◆ **PROBLEM**
Could you copy out every line of the data where the word "option" occurs?

◆ **Data excerpts**
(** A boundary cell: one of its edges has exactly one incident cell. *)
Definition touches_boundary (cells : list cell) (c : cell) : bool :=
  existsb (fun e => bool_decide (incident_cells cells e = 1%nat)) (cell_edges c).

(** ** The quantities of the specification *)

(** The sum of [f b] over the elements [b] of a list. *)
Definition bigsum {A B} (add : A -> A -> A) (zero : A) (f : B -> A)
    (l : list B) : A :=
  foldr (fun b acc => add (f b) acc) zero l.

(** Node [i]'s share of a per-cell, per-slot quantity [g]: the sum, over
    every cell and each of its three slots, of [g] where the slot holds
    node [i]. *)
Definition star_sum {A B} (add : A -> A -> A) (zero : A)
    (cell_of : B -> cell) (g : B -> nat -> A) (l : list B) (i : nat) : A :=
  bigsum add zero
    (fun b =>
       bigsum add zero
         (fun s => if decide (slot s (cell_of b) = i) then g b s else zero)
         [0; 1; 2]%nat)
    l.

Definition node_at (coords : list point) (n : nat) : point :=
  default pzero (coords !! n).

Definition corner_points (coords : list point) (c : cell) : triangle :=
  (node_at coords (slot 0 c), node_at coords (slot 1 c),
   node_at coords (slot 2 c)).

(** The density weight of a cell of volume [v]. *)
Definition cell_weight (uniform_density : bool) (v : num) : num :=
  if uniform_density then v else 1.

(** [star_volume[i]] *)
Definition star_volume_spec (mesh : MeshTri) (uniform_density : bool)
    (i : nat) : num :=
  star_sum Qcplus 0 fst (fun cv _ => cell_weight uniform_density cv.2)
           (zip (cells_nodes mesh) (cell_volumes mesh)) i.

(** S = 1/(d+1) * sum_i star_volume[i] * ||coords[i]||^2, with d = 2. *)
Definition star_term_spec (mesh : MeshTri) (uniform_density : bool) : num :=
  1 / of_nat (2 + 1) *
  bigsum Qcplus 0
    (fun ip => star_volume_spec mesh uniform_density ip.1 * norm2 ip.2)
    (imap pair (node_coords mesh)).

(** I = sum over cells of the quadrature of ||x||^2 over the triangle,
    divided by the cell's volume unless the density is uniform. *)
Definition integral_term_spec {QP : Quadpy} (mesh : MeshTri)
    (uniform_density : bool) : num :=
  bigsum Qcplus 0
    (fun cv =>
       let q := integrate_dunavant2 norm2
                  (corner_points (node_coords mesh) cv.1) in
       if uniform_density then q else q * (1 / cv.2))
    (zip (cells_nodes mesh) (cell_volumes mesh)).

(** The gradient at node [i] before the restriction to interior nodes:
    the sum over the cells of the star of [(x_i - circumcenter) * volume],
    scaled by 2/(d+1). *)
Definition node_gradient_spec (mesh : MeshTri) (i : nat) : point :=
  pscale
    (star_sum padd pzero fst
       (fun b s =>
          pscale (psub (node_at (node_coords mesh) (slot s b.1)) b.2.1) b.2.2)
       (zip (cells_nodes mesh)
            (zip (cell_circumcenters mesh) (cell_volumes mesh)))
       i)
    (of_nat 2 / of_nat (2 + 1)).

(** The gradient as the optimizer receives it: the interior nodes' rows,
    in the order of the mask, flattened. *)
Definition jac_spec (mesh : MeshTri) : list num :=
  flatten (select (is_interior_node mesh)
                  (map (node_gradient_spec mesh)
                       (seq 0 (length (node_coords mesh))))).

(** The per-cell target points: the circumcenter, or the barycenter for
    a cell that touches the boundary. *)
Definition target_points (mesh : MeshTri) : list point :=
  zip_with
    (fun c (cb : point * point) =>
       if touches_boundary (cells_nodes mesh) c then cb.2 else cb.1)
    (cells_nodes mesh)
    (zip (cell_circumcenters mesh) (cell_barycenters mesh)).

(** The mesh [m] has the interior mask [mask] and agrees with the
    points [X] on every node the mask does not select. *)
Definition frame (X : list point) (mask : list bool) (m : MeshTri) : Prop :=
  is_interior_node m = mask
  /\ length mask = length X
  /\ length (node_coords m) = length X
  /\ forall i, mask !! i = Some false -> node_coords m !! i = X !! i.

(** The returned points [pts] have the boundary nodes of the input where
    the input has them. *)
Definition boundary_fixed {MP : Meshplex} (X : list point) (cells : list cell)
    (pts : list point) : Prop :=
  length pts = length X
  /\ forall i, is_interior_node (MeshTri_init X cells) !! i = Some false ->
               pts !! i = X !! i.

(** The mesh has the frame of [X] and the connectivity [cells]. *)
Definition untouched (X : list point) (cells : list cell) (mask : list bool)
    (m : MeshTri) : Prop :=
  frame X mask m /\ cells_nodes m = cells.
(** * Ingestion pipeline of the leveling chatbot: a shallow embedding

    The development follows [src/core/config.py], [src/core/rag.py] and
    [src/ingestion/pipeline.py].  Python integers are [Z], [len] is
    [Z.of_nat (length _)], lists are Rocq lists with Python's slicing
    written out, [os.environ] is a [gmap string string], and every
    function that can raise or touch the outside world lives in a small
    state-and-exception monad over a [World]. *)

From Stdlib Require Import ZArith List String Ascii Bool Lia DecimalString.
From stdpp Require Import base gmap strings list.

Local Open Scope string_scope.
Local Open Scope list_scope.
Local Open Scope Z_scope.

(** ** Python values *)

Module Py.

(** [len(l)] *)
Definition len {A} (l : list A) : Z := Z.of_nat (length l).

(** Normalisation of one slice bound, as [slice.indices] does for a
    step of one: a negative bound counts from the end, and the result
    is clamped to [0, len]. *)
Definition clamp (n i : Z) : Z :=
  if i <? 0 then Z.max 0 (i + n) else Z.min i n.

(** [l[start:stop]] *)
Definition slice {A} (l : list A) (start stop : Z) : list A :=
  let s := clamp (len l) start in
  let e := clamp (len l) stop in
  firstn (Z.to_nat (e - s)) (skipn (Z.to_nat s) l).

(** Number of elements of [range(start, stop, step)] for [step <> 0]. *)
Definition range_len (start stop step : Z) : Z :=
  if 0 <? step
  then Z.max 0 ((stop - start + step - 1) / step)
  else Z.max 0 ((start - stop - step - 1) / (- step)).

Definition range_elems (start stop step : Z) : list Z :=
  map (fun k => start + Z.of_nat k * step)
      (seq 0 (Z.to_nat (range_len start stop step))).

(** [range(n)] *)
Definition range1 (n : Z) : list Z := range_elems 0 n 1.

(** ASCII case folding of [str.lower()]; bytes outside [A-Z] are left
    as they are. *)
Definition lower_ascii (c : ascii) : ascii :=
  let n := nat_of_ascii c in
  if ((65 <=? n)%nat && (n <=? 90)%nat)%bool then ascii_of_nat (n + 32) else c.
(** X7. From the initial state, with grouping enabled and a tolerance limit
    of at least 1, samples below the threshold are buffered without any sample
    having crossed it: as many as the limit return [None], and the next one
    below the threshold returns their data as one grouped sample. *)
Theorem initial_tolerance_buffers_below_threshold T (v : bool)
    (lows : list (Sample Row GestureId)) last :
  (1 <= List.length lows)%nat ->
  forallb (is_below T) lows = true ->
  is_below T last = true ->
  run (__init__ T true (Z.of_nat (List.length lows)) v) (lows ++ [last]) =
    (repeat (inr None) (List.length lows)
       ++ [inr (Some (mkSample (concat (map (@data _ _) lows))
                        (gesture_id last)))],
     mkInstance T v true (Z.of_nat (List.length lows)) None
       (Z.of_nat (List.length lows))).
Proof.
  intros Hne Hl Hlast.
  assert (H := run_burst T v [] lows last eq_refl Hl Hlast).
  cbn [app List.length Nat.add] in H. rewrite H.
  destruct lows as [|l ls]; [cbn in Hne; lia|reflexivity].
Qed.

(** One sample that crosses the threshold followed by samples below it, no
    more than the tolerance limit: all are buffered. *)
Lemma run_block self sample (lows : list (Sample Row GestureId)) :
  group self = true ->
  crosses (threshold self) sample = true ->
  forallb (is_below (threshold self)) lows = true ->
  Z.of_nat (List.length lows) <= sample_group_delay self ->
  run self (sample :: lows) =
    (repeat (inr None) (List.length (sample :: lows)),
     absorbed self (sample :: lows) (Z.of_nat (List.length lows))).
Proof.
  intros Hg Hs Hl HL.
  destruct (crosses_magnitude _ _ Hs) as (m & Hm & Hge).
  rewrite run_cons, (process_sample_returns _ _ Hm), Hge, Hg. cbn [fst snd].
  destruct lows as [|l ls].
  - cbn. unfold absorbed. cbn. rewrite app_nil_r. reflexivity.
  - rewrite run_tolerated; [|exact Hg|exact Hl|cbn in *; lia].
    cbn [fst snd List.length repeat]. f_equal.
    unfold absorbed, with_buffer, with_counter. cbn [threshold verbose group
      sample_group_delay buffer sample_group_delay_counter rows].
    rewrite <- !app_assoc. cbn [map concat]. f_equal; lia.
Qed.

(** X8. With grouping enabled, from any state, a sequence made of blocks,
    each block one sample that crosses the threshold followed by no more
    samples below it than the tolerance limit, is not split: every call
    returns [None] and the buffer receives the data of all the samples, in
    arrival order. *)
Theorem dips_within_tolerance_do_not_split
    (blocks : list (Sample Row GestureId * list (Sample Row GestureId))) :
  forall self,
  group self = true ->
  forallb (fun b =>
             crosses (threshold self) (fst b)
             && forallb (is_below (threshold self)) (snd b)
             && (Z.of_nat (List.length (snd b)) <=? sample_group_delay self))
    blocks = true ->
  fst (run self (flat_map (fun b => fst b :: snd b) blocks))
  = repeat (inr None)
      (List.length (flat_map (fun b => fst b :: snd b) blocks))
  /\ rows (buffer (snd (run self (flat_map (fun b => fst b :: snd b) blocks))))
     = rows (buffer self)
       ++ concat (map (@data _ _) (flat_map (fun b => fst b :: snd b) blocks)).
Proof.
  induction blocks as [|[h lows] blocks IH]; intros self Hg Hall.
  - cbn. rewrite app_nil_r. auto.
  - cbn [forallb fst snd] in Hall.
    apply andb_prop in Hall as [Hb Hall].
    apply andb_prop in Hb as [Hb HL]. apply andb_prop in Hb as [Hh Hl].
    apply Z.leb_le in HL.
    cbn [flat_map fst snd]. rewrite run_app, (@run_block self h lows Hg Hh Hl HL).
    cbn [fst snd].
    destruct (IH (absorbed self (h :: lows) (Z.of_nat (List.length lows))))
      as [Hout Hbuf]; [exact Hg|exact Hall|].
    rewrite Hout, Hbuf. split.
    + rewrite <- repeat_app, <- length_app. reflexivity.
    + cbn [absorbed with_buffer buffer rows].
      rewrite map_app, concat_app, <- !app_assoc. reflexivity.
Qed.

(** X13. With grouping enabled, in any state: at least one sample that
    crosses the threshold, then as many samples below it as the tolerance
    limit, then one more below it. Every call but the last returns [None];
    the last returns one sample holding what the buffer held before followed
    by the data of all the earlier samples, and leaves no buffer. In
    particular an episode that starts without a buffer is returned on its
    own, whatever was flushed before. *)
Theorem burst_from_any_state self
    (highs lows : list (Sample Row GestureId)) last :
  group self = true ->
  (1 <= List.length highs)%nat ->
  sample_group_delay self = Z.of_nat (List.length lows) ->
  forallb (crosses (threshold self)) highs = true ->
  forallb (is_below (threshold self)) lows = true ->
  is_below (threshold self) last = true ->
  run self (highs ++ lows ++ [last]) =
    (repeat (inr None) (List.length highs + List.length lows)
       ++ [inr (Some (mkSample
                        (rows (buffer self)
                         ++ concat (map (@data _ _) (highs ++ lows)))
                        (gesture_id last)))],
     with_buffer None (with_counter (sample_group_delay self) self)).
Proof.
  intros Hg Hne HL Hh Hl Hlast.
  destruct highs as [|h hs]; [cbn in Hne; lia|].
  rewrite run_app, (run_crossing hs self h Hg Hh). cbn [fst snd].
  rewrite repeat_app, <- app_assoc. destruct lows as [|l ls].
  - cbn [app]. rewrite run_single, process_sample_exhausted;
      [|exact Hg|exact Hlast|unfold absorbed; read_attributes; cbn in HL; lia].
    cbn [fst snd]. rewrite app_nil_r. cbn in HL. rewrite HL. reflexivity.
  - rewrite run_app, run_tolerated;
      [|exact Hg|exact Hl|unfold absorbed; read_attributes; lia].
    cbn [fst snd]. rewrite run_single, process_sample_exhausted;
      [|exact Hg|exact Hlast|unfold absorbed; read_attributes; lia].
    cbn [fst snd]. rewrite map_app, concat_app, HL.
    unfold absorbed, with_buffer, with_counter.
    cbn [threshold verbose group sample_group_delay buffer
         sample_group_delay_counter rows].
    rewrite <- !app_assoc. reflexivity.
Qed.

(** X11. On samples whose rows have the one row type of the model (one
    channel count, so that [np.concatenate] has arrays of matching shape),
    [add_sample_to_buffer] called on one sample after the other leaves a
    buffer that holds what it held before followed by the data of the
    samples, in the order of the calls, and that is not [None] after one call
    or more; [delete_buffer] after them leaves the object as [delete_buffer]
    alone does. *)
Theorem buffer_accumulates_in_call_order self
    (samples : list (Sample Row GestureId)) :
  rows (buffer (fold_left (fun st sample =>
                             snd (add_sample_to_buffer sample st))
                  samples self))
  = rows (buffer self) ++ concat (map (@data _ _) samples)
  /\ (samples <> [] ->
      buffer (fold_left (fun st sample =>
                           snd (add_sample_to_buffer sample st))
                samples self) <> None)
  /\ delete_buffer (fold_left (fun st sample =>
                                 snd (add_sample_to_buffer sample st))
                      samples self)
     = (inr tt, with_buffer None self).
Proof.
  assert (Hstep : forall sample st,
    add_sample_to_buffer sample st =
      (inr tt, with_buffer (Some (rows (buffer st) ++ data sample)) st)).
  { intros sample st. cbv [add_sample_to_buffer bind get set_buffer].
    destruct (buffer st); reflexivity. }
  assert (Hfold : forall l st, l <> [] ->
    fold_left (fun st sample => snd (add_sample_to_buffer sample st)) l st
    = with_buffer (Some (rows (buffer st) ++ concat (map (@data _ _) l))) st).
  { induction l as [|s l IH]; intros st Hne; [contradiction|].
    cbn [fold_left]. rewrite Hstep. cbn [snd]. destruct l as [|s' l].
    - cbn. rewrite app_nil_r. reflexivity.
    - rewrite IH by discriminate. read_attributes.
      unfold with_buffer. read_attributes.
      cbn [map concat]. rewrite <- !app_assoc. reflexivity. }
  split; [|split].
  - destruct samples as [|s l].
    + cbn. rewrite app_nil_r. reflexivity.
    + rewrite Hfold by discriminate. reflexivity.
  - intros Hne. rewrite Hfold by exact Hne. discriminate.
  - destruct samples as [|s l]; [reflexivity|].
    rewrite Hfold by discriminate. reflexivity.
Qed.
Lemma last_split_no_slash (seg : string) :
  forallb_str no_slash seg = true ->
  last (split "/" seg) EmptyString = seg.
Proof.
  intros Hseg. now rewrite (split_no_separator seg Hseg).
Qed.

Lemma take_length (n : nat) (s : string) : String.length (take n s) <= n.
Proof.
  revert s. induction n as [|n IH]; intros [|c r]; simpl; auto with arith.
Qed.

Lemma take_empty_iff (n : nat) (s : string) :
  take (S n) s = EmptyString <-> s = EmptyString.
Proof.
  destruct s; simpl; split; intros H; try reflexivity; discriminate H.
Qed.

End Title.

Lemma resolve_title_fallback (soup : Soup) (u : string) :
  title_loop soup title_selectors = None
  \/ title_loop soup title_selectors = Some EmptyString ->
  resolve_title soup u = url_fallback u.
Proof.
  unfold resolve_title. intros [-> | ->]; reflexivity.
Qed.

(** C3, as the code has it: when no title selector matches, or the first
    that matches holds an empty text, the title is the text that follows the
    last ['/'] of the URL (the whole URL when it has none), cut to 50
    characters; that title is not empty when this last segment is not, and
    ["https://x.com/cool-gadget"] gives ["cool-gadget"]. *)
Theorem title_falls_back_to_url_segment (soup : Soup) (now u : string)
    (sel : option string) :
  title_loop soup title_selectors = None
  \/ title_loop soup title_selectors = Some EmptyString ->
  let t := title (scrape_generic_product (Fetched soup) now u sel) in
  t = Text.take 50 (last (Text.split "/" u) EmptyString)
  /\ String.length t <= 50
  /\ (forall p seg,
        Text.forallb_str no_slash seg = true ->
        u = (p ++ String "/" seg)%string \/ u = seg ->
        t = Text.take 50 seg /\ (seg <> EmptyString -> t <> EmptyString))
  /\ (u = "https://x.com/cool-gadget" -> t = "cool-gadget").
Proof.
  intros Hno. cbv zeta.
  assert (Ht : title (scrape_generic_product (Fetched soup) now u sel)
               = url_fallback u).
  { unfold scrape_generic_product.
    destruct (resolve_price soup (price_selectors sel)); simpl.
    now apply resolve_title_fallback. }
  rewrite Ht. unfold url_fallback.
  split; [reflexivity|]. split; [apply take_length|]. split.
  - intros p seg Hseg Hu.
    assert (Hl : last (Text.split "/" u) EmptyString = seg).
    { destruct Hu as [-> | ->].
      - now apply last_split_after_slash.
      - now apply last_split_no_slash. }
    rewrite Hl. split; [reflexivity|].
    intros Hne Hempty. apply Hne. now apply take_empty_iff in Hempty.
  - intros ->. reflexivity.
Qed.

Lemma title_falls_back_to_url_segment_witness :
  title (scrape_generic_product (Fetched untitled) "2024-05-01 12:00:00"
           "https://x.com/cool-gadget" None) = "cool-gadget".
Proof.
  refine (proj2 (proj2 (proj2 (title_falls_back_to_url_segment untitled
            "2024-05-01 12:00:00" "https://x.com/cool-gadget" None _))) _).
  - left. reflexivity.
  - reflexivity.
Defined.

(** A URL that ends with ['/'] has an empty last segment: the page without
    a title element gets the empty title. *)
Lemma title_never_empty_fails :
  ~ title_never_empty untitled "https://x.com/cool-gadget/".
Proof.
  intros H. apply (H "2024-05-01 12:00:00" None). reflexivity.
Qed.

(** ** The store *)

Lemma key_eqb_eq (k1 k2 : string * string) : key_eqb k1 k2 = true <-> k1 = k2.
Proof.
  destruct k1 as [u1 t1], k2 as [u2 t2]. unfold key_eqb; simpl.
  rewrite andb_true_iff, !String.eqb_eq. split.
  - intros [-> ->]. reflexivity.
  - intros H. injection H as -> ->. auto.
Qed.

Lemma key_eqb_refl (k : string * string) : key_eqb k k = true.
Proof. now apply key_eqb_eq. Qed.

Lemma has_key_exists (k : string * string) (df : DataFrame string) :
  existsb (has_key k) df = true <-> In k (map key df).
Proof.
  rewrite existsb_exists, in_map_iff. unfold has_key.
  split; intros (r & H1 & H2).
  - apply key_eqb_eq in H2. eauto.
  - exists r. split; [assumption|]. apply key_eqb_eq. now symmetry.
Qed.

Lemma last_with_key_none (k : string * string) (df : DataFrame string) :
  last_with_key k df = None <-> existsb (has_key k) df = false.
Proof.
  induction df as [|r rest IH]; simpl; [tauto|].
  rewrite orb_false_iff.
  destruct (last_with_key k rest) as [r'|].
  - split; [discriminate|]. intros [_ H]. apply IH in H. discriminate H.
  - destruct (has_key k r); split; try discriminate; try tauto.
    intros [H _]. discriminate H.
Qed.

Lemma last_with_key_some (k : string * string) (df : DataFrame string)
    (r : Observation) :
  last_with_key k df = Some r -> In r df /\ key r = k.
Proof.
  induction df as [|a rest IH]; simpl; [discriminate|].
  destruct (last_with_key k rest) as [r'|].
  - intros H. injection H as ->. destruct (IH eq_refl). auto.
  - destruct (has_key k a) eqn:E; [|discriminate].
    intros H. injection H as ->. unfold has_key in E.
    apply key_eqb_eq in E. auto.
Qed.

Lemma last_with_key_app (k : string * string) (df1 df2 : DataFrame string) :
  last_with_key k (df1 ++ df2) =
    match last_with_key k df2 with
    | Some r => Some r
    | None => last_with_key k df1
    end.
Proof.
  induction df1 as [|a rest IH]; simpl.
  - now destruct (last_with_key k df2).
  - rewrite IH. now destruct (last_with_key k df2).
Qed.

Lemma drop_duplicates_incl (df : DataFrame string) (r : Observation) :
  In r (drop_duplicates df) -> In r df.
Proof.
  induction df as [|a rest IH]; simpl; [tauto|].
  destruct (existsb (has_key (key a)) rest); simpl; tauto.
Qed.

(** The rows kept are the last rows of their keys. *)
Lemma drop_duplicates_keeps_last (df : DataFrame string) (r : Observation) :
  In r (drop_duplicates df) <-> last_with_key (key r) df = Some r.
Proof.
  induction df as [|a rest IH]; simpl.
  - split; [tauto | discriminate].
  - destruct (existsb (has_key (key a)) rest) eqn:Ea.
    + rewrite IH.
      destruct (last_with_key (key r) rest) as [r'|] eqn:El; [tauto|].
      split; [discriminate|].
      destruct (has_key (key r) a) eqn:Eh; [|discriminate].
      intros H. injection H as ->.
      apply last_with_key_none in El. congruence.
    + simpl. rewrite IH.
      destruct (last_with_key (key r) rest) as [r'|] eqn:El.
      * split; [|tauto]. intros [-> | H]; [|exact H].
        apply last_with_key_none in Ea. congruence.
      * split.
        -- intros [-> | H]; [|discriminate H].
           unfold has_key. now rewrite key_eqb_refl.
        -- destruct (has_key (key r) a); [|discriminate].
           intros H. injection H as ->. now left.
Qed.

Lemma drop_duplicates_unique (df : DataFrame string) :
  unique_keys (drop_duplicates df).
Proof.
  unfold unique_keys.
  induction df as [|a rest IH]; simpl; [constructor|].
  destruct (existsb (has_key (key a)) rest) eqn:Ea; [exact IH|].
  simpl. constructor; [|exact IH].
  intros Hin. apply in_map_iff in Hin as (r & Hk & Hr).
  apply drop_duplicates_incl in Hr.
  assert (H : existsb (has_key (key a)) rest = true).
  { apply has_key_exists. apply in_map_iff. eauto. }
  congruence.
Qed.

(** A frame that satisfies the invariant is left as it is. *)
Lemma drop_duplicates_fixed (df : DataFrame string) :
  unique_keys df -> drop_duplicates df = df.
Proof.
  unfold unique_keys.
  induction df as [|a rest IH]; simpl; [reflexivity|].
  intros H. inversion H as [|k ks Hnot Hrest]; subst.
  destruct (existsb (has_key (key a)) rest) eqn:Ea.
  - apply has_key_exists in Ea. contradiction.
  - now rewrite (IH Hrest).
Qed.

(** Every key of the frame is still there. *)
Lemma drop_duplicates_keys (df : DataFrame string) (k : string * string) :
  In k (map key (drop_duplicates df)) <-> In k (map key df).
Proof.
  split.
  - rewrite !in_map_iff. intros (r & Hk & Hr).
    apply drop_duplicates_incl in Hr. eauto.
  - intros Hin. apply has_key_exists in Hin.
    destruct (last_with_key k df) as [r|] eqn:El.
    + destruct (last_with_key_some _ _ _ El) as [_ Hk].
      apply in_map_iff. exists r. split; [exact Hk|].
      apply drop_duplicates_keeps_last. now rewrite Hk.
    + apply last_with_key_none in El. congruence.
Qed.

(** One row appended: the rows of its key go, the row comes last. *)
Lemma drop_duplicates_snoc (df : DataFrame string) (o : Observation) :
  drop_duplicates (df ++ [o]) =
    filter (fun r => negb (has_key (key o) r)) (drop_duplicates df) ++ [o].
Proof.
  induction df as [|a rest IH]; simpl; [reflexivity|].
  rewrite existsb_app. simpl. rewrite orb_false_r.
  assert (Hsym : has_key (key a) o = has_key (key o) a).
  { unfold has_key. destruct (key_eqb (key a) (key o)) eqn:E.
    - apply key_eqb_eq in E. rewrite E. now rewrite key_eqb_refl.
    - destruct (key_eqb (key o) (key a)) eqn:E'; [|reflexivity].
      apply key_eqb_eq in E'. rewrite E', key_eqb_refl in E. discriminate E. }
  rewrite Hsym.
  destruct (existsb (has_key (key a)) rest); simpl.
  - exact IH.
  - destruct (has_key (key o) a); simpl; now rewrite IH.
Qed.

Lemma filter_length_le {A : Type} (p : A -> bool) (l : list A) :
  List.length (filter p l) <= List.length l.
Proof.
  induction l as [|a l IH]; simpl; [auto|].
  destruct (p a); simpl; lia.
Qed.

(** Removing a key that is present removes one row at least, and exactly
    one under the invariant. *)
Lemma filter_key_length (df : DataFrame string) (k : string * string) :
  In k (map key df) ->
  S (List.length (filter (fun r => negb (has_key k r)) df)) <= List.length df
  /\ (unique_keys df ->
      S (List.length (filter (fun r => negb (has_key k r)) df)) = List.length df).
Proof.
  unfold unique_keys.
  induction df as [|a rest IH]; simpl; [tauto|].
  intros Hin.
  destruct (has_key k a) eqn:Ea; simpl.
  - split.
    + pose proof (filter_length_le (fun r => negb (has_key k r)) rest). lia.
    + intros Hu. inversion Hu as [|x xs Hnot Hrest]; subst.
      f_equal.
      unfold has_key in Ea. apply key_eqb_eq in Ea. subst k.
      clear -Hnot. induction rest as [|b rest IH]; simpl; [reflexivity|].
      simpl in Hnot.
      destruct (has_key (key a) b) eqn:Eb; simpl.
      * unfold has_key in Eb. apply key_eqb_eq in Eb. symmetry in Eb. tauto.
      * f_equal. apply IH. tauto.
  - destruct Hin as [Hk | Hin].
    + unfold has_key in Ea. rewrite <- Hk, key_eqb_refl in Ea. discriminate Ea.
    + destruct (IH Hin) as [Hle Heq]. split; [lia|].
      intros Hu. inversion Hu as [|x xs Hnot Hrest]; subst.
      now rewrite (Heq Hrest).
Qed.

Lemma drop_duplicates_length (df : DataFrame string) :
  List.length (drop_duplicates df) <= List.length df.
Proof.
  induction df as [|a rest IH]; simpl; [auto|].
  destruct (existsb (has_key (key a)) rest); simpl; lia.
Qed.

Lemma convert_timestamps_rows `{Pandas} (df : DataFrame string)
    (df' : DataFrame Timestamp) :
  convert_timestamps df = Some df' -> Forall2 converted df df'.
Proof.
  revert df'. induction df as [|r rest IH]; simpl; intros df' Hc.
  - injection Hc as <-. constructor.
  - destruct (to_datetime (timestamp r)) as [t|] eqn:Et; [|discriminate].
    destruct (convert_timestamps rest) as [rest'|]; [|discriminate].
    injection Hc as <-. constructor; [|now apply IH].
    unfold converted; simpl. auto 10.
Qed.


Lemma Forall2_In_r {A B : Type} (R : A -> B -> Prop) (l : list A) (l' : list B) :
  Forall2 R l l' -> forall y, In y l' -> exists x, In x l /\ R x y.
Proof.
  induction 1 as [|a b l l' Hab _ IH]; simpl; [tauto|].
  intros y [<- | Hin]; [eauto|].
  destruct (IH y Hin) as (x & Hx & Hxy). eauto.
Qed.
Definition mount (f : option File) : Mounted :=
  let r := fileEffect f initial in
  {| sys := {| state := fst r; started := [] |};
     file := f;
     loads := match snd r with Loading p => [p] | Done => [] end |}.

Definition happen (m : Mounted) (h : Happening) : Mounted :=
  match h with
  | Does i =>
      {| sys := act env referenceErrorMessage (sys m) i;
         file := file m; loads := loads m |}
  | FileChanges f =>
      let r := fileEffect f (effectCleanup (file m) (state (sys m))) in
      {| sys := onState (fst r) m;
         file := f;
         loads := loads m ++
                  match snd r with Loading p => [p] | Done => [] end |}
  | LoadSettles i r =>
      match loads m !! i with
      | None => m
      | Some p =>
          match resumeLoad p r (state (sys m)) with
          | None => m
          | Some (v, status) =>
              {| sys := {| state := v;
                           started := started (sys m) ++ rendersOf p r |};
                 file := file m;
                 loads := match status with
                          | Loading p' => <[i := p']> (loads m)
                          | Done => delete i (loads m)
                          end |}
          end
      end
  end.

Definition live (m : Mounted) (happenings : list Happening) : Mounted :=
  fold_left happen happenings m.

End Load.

◆ **RESPONSE BOX**
    (sel : option string) :
Definition mount (f : option File) : Mounted :=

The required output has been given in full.